▶ **Data for this task**:
========

(** ** The backup that a session holds after a sequence of operations *)

Lemma step_holds_backup ref o cur l l' ev :
  one_per_session l ->
  holds_backup ref cur l ->
  step' o l = Some (tt, l', ev) ->
  holds_backup ref (last_backup ref [o] cur) l'.
Proof.
  intros Hone Hcur H. apply step_inv in H. destruct o as [E|E ch|E]; simpl.
  - subst l'. destruct (N.eqb_spec (DcsNetGetSessionRef E) ref) as [<-|Hne].
    + exists (backed_up (DcsNetGetSessionRef E) (ans_GetDefaultGateway E)).
      split; [|auto]. unfold snapshot_of. simpl. rewrite N.eqb_refl.
      reflexivity.
    + assert (Hsame : snapshot_of ref
                        (backed_up (DcsNetGetSessionRef E)
                           (ans_GetDefaultGateway E)
                           :: without_snapshot_of (DcsNetGetSessionRef E) l)
                      = snapshot_of ref l).
      { rewrite snapshot_of_cons_other by (simpl; exact Hne).
        apply snapshot_of_without_other. exact Hne. }
      unfold holds_backup in *. rewrite Hsame. exact Hcur.
  - destruct H as (b4 & b6 & ->).
    unfold holds_backup in *. rewrite snapshot_of_raise_flags.
    destruct cur as [gw|].
    + destruct Hcur as (d & -> & Harch).
      eexists. split; [reflexivity|]. intros F.
      destruct (N.eqb _ ref); [|apply Harch].
      destruct (Harch F) as [Hg Hi]. destruct F; simpl in *; auto.
    + rewrite Hcur. reflexivity.
  - subst l'. destruct (N.eqb_spec (DcsNetGetSessionRef E) ref) as [->|Hne].
    + simpl. unfold snapshot_of.
      rewrite (snapshots_none_scan _ _
                 (snapshots_of_without_same ref l (Hone ref))).
      reflexivity.
    + unfold holds_backup in *.
      rewrite (snapshot_of_without_other _ _ l Hne). exact Hcur.
Qed.

Lemma run_holds_backup ref ops cur l l' ev :
  one_per_session l ->
  holds_backup ref cur l ->
  run' ops l = Some (tt, l', ev) ->
  holds_backup ref (last_backup ref ops cur) l'.
Proof.
  revert cur l ev. induction ops as [|o ops IH]; intros cur l ev Hone Hcur H.
  - apply run_nil_inv in H. subst. exact Hcur.
  - apply run_cons_inv in H. destruct H as (l1 & ev1 & ev2 & H1 & H2 & _).
    assert (Hone1 : one_per_session l1)
      by (eapply step_one_per_session; eauto).
    pose proof (step_holds_backup ref o cur l l1 ev1 Hone Hcur H1) as Hcur1.
    specialize (IH _ _ _ Hone1 Hcur1 H2).
    destruct o; exact IH.
Qed.

(** X20. After any sequence of backups, settings and restores since
    initialisation, by whatever sessions: a session has a backup on the
    list exactly when its last backup was followed by no restore of its
    own, and that backup then archives the gateways and interfaces that
    the adapter reported at that last backup, whatever the other sessions
    did in between. *)
Theorem session_holds_what_its_last_backup_archived :
  forall (ops : list Op) (l : State) (ev : list Event)
         (ref : le_msg_SessionRef_t),
    run' ops LE_DLS_LIST_INIT = Some (tt, l, ev) ->
    holds_backup ref (last_backup ref ops None) l.
Proof.
  intros ops l ev ref H.
  apply (run_holds_backup ref ops None LE_DLS_LIST_INIT l ev);
    [apply one_per_session_init|reflexivity|exact H].
Qed.

(** ** Reading back the servers of a lease line *)

Lemma plain_cons c t :
  plain (String c t) = true ->
  Ascii.eqb c NUL = false /\ Ascii.eqb c space = false
  /\ Ascii.eqb c semicolon = false /\ Ascii.eqb c colon = false
  /\ plain t = true.
Proof.
  simpl. intros H.
  repeat match goal with
         | H : _ && _ = true |- _ => apply andb_prop in H; destruct H
         | H : negb _ = true |- _ => apply negb_true_iff in H
         end.
  auto.
Qed.

Lemma c_trunc_plain_app t y :
  plain t = true -> c_trunc (t ++ y) = (t ++ c_trunc y)%string.
Proof.
  induction t as [|c t IH]; intros H; [reflexivity|].
  apply plain_cons in H. destruct H as (Hn & _ & _ & _ & Ht).
  simpl. rewrite Hn, (IH Ht). reflexivity.
Qed.

Lemma c_trunc_plain t : plain t = true -> c_trunc t = t.
Proof.
  induction t as [|c t IH]; intros H; [reflexivity|].
  apply plain_cons in H. destruct H as (Hn & _ & _ & _ & Ht).
  simpl. rewrite Hn, (IH Ht). reflexivity.
Qed.

Lemma strchr_plain_app t y c :
  (c = semicolon \/ c = colon) -> plain t = true ->
  strchr (t ++ y) c
  = match strchr y c with
    | Some i => Some (String.length t + i)
    | None => None
    end.
Proof.
  intros Hc. induction t as [|b t IH]; intros H.
  - simpl. destruct (strchr y c); reflexivity.
  - apply plain_cons in H. destruct H as (_ & _ & Hsemi & Hcol & Ht).
    cbn [String.append]. rewrite strchr_cons, (IH Ht).
    assert (Hcb : Ascii.eqb c b = false).
    { rewrite Ascii.eqb_sym. destruct Hc; subst c; assumption. }
    rewrite Hcb. destruct (strchr y c); reflexivity.
Qed.

Lemma substring_app_prefix t y :
  String.substring 0 (String.length t) (t ++ y) = t.
Proof.
  induction t as [|c t IH]; simpl.
  - destruct y; reflexivity.
  - rewrite IH. reflexivity.
Qed.

Lemma string_app_assoc (s1 s2 s3 : string) :
  ((s1 ++ s2) ++ s3 = s1 ++ (s2 ++ s3))%string.
Proof. induction s1 as [|c s1 IH]; simpl; [reflexivity|]. rewrite IH. reflexivity. Qed.

Lemma string_length_app (s1 s2 : string) :
  String.length (s1 ++ s2) = String.length s1 + String.length s2.
Proof. induction s1 as [|c s1 IH]; simpl; [reflexivity|]. rewrite IH. lia. Qed.

Lemma cut_at_space_plain t :
  plain t = true ->
  (forall y, cut_at_space (t ++ String space y) = (t, y))
  /\ cut_at_space t = (t, EmptyString).
Proof.
  induction t as [|c t IH]; intros H.
  - split; [intros y|]; reflexivity.
  - apply plain_cons in H. destruct H as (_ & Hsp & _ & _ & Ht).
    destruct (IH Ht) as [IH1 IH2].
    split; [intros y|]; simpl; rewrite Hsp, ?IH1, ?IH2; reflexivity.
Qed.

========

▶ **Exercise directions**:
Lines from the first one above through the line containing "snapshot_of ref l)." are to be retyped exactly, both included, and nothing more.

▶ **Solution to the problem**:
(** ** The backup that a session holds after a sequence of operations *)

Lemma step_holds_backup ref o cur l l' ev :
  one_per_session l ->
  holds_backup ref cur l ->
  step' o l = Some (tt, l', ev) ->
  holds_backup ref (last_backup ref [o] cur) l'.
Proof.
  intros Hone Hcur H. apply step_inv in H. destruct o as [E|E ch|E]; simpl.
  - subst l'. destruct (N.eqb_spec (DcsNetGetSessionRef E) ref) as [<-|Hne].
    + exists (backed_up (DcsNetGetSessionRef E) (ans_GetDefaultGateway E)).
      split; [|auto]. unfold snapshot_of. simpl. rewrite N.eqb_refl.
      reflexivity.
    + assert (Hsame : snapshot_of ref
                        (backed_up (DcsNetGetSessionRef E)
                           (ans_GetDefaultGateway E)
                           :: without_snapshot_of (DcsNetGetSessionRef E) l)
                      = snapshot_of ref l).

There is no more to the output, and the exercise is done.